Instructions to follow
When you reach the line with "model has changed" in the data below, begin printing lines exactly, and stop once the line with "name when there" has been printed.

(Data to process Opens)

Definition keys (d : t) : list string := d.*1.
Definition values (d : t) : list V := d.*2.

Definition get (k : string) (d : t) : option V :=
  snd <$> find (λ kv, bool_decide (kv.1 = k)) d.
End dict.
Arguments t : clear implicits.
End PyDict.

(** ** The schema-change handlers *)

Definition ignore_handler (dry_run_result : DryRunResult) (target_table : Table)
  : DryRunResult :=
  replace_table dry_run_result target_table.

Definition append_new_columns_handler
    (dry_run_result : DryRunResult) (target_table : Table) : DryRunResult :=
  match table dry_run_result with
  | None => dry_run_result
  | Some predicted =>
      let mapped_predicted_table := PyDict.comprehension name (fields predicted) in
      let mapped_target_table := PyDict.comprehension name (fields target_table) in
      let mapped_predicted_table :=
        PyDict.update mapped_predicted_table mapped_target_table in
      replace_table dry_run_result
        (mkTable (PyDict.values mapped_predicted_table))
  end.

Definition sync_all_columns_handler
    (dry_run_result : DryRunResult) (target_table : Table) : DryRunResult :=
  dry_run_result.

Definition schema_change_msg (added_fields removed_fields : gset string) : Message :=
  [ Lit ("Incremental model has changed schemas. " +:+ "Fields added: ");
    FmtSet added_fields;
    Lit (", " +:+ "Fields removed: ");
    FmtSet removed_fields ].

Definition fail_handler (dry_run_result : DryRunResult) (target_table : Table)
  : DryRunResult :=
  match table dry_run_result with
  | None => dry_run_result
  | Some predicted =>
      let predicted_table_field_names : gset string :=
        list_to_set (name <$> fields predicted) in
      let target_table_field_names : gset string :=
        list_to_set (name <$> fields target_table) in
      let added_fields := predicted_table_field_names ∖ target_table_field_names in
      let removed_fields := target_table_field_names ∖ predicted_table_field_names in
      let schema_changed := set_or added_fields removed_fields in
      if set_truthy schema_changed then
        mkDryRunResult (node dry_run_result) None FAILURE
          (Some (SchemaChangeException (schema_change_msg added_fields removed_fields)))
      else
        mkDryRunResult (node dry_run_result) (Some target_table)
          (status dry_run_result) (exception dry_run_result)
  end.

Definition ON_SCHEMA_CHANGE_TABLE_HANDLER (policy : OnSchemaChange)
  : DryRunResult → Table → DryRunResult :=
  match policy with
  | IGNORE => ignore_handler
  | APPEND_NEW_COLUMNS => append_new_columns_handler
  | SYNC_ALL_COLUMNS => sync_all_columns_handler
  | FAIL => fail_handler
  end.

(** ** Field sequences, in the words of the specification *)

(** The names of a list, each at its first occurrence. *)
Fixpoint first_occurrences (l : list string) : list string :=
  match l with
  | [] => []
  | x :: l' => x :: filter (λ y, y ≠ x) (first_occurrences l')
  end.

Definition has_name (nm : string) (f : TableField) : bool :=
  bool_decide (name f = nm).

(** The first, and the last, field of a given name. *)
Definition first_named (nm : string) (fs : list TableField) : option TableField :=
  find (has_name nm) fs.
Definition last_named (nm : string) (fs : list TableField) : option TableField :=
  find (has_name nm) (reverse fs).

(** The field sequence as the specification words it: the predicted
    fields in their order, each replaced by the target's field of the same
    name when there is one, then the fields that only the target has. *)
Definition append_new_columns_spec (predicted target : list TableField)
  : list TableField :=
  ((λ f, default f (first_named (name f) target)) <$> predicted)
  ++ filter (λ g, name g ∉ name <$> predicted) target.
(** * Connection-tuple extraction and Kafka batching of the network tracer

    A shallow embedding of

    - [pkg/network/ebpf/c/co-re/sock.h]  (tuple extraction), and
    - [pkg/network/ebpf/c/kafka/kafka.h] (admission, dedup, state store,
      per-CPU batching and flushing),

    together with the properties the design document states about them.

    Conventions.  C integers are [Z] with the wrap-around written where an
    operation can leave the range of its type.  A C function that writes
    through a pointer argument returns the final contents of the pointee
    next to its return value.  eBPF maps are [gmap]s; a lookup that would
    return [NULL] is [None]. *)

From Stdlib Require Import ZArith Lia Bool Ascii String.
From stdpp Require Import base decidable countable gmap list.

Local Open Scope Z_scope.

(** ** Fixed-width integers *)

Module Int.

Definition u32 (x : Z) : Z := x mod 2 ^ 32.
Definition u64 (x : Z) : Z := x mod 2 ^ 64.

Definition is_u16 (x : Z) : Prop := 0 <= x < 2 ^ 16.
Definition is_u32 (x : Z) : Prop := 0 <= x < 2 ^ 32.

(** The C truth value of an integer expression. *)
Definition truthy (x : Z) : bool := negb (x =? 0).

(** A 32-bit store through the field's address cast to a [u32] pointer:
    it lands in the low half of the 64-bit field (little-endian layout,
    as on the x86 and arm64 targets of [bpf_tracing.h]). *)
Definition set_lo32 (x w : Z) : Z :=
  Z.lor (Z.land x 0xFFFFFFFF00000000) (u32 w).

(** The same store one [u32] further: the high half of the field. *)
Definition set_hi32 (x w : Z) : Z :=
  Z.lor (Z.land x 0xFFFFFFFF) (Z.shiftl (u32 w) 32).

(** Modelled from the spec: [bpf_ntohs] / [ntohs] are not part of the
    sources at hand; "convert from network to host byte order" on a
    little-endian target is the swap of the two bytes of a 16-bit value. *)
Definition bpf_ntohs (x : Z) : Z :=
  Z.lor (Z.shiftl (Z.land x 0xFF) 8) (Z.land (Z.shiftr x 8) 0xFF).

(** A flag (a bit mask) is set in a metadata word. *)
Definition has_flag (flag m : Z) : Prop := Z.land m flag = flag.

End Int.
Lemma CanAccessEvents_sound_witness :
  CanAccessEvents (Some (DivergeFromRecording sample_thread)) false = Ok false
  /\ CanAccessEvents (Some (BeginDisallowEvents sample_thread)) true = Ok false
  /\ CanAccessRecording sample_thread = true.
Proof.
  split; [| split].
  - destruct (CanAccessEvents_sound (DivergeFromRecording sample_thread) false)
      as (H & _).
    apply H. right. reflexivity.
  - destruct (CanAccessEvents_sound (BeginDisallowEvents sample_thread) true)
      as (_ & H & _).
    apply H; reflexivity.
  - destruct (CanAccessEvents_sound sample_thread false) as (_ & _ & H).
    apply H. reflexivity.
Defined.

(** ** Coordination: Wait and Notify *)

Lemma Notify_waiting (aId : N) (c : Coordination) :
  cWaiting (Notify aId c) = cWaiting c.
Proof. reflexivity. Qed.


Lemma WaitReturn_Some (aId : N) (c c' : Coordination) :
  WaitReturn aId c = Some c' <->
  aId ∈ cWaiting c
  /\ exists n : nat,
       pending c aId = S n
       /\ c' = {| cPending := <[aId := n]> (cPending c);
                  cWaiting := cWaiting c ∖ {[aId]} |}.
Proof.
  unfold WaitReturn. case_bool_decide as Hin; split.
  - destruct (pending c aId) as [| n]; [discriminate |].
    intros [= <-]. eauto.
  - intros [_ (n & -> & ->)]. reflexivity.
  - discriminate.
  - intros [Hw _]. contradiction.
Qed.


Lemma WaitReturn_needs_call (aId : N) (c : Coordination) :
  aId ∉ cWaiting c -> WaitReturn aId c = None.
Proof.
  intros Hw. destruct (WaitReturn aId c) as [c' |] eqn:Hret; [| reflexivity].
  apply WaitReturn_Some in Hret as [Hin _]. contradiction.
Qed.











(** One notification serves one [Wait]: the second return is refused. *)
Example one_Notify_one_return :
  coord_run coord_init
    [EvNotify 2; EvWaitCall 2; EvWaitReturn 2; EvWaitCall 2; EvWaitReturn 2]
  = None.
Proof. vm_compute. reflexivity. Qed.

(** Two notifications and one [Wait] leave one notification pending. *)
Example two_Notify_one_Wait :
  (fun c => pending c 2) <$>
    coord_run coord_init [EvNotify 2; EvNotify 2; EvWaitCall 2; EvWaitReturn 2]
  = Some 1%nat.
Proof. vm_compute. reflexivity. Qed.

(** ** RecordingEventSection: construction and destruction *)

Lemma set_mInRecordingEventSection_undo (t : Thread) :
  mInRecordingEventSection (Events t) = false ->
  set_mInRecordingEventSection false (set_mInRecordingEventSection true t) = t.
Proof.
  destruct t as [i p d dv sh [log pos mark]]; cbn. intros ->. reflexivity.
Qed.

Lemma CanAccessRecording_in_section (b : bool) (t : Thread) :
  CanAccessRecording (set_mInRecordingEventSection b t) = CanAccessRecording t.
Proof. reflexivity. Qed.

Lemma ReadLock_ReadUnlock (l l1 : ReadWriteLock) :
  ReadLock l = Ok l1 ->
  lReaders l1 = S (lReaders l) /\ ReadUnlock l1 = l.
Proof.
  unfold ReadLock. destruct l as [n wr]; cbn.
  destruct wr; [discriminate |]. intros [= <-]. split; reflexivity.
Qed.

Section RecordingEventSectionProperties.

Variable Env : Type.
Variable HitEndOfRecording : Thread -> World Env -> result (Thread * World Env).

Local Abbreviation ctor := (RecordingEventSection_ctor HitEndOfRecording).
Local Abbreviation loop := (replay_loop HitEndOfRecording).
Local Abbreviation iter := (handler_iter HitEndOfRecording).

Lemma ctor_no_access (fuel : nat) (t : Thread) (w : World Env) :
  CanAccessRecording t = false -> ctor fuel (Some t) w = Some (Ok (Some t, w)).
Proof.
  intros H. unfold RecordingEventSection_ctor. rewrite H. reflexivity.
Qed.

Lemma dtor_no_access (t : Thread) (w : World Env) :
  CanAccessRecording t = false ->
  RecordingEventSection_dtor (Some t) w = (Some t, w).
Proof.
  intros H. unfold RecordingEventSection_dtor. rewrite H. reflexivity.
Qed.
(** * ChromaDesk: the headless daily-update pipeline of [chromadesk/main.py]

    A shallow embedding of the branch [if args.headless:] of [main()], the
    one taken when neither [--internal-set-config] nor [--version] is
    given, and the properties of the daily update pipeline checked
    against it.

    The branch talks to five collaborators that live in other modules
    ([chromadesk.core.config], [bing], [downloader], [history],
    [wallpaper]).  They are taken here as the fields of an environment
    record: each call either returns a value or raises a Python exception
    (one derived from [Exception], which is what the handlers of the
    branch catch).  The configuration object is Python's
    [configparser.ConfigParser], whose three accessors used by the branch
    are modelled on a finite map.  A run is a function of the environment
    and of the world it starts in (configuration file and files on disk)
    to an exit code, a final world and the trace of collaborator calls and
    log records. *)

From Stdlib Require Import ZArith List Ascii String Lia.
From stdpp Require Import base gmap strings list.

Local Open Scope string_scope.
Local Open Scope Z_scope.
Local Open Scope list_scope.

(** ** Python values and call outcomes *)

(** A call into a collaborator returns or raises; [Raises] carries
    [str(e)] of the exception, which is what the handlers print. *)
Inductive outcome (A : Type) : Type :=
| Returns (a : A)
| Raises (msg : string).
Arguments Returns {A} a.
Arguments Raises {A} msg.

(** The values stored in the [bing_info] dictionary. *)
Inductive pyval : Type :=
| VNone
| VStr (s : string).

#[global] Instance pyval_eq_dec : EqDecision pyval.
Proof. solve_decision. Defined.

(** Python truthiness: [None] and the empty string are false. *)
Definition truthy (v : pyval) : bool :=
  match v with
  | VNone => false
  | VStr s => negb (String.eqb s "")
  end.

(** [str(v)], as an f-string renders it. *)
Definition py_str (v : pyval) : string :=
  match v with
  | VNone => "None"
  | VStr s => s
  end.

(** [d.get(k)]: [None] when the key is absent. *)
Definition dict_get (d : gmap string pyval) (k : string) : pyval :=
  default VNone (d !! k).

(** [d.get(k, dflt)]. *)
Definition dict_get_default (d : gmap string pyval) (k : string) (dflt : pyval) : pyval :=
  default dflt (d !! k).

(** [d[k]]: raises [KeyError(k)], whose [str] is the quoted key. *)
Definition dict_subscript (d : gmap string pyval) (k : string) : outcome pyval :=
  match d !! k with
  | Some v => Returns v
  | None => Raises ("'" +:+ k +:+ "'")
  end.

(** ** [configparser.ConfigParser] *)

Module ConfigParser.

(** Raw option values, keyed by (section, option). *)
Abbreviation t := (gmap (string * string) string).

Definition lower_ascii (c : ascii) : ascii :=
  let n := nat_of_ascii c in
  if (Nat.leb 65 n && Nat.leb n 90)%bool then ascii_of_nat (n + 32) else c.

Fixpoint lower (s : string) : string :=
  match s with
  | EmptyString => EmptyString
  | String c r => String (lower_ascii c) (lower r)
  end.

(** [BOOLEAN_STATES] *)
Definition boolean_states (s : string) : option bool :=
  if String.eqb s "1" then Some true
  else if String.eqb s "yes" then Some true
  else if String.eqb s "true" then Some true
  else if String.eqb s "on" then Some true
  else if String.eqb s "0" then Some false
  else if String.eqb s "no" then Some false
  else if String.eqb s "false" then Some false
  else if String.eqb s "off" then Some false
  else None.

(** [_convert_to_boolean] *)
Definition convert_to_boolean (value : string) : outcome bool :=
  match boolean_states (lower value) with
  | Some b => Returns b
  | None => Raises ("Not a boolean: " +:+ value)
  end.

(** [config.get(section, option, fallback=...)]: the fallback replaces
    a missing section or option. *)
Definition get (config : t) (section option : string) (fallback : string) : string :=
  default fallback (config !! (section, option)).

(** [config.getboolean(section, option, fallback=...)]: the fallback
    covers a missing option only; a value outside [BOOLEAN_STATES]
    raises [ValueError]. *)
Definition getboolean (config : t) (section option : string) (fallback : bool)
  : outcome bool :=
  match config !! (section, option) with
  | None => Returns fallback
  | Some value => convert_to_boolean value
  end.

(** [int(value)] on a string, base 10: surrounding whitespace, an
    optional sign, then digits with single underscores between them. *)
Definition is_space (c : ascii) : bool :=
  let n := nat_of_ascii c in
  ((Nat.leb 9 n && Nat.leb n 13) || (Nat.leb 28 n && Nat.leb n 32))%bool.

(Data to process Closes)
(Data to process Opens)

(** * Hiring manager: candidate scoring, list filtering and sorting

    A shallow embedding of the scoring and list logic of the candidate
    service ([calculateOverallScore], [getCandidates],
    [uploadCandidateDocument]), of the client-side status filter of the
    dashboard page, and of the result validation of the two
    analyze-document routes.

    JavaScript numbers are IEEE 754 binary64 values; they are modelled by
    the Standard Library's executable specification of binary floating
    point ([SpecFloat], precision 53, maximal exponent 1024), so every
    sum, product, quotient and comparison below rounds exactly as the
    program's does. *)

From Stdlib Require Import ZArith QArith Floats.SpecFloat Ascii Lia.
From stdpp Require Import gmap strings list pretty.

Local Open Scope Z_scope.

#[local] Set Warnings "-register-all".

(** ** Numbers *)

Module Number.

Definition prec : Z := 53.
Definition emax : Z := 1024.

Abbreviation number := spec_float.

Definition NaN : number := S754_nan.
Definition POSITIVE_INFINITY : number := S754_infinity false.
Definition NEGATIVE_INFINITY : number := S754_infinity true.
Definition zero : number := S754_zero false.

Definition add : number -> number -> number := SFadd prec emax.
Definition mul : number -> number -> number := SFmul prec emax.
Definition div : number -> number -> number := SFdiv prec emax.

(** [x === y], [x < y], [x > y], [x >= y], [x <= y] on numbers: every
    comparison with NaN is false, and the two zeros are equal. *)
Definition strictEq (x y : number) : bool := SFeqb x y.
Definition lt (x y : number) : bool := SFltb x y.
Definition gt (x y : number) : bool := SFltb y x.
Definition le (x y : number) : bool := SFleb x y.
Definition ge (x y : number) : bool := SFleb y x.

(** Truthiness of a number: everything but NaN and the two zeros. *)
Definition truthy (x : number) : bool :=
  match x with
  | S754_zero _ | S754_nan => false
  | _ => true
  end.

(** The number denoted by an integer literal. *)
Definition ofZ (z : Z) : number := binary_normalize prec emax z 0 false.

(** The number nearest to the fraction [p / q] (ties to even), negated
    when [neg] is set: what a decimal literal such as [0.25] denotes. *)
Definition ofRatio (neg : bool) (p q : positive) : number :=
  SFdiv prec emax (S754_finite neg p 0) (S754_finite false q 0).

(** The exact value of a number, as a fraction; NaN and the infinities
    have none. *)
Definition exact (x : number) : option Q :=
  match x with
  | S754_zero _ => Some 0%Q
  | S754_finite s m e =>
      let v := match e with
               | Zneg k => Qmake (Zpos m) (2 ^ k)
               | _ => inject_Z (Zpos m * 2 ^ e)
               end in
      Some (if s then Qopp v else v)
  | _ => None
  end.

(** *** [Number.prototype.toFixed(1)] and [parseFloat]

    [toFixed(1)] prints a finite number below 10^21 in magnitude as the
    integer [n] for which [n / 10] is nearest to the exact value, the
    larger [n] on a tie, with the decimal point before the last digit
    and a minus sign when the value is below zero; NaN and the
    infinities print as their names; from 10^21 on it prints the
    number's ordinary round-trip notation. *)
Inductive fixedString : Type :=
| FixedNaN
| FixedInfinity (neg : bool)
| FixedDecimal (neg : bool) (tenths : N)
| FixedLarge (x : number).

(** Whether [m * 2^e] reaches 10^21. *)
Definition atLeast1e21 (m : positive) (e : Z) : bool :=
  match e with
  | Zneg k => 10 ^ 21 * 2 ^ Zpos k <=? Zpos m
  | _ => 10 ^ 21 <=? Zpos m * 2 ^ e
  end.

(Data to process Closes)

Answer for this exercise
  [ Lit ("Incremental model has changed schemas. " +:+ "Fields added: ");
    FmtSet added_fields;
    Lit (", " +:+ "Fields removed: ");
    FmtSet removed_fields ].

Definition fail_handler (dry_run_result : DryRunResult) (target_table : Table)
  : DryRunResult :=
  match table dry_run_result with
  | None => dry_run_result
  | Some predicted =>
      let predicted_table_field_names : gset string :=
        list_to_set (name <$> fields predicted) in
      let target_table_field_names : gset string :=
        list_to_set (name <$> fields target_table) in
      let added_fields := predicted_table_field_names ∖ target_table_field_names in
      let removed_fields := target_table_field_names ∖ predicted_table_field_names in
      let schema_changed := set_or added_fields removed_fields in
      if set_truthy schema_changed then
        mkDryRunResult (node dry_run_result) None FAILURE
          (Some (SchemaChangeException (schema_change_msg added_fields removed_fields)))
      else
        mkDryRunResult (node dry_run_result) (Some target_table)
          (status dry_run_result) (exception dry_run_result)
  end.

Definition ON_SCHEMA_CHANGE_TABLE_HANDLER (policy : OnSchemaChange)
  : DryRunResult → Table → DryRunResult :=
  match policy with
  | IGNORE => ignore_handler
  | APPEND_NEW_COLUMNS => append_new_columns_handler
  | SYNC_ALL_COLUMNS => sync_all_columns_handler
  | FAIL => fail_handler
  end.

(** ** Field sequences, in the words of the specification *)

(** The names of a list, each at its first occurrence. *)
Fixpoint first_occurrences (l : list string) : list string :=
  match l with
  | [] => []
  | x :: l' => x :: filter (λ y, y ≠ x) (first_occurrences l')
  end.

Definition has_name (nm : string) (f : TableField) : bool :=
  bool_decide (name f = nm).

(** The first, and the last, field of a given name. *)
Definition first_named (nm : string) (fs : list TableField) : option TableField :=
  find (has_name nm) fs.
Definition last_named (nm : string) (fs : list TableField) : option TableField :=
  find (has_name nm) (reverse fs).

(** The field sequence as the specification words it: the predicted
    fields in their order, each replaced by the target's field of the same
    name when there is one, then the fields that only the target has. *)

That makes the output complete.